EXERCISE REQUIREMENTS | Would you copy out exactly the lines of the listing below, beginning with the one that contains "(** [date.setHours(h, m, s, ms)]: same" and ending with the last?

===============

(** * Tracker: date windowing, bucketing and entry management

    A shallow embedding of the two front-end variants of the consumption
    tracker:

    - [src/app.js]: the GitHub-only variant (module [AppJs]);
    - [src/unnamed/part_000]: the variant with a local-storage mode, the
      first-entry-anchored reporting window, the table view and the overview
      (module [Part000]).

    [aggregateByDay], [aggregateByWeek] and [formatChartLabel] are textually
    identical in the two files and are embedded once. *)

From Stdlib Require Import ZArith List String Ascii Bool Lia.
From Stdlib Require Import DecimalString DecimalZ.
From Stdlib Require Import Sorting.Sorted.
From Stdlib Require Import Sorting.Permutation.
Import ListNotations.

Open Scope string_scope.
Open Scope Z_scope.

(** ** The part of the JavaScript [Date] object the source relies on

    A [Date] is its time value: milliseconds since the epoch, an integer
    (the source only builds dates from [new Date()] and from the ISO strings
    it wrote itself, so the time value is never NaN).  The local time zone is
    a fixed offset [tz], in milliseconds east of UTC; zones that change their
    offset (daylight saving) are outside this model. *)

Module JsDate.

Definition MS_PER_DAY : Z := 86400000.

(** Day number and time of day of the local wall clock. *)
Definition localDay (tz t : Z) : Z := (t + tz) / MS_PER_DAY.
Definition localTimeOfDay (tz t : Z) : Z := (t + tz) mod MS_PER_DAY.

(** [date.setHours(h, m, s, ms)]: same local calendar day, new time of day. *)
Definition setHours (tz t h m s ms : Z) : Z :=
  t - localTimeOfDay tz t + (h * 3600000 + m * 60000 + s * 1000 + ms).

(** [date.setDate(date.getDate() + k)]: the local calendar date moves by
    [k] days, the time of day is kept. *)
Definition addDays (t k : Z) : Z := t + k * MS_PER_DAY.

(** [date.getDay()]: 0 is Sunday; day 0 of the epoch was a Thursday. *)
Definition getDay (tz t : Z) : Z := (localDay tz t + 4) mod 7.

===============

FINISHED EXERCISE |
(** [date.setHours(h, m, s, ms)]: same local calendar day, new time of day. *)
Definition setHours (tz t h m s ms : Z) : Z :=
  t - localTimeOfDay tz t + (h * 3600000 + m * 60000 + s * 1000 + ms).

(** [date.setDate(date.getDate() + k)]: the local calendar date moves by
    [k] days, the time of day is kept. *)
Definition addDays (t k : Z) : Z := t + k * MS_PER_DAY.

(** [date.getDay()]: 0 is Sunday; day 0 of the epoch was a Thursday. *)
Definition getDay (tz t : Z) : Z := (localDay tz t + 4) mod 7.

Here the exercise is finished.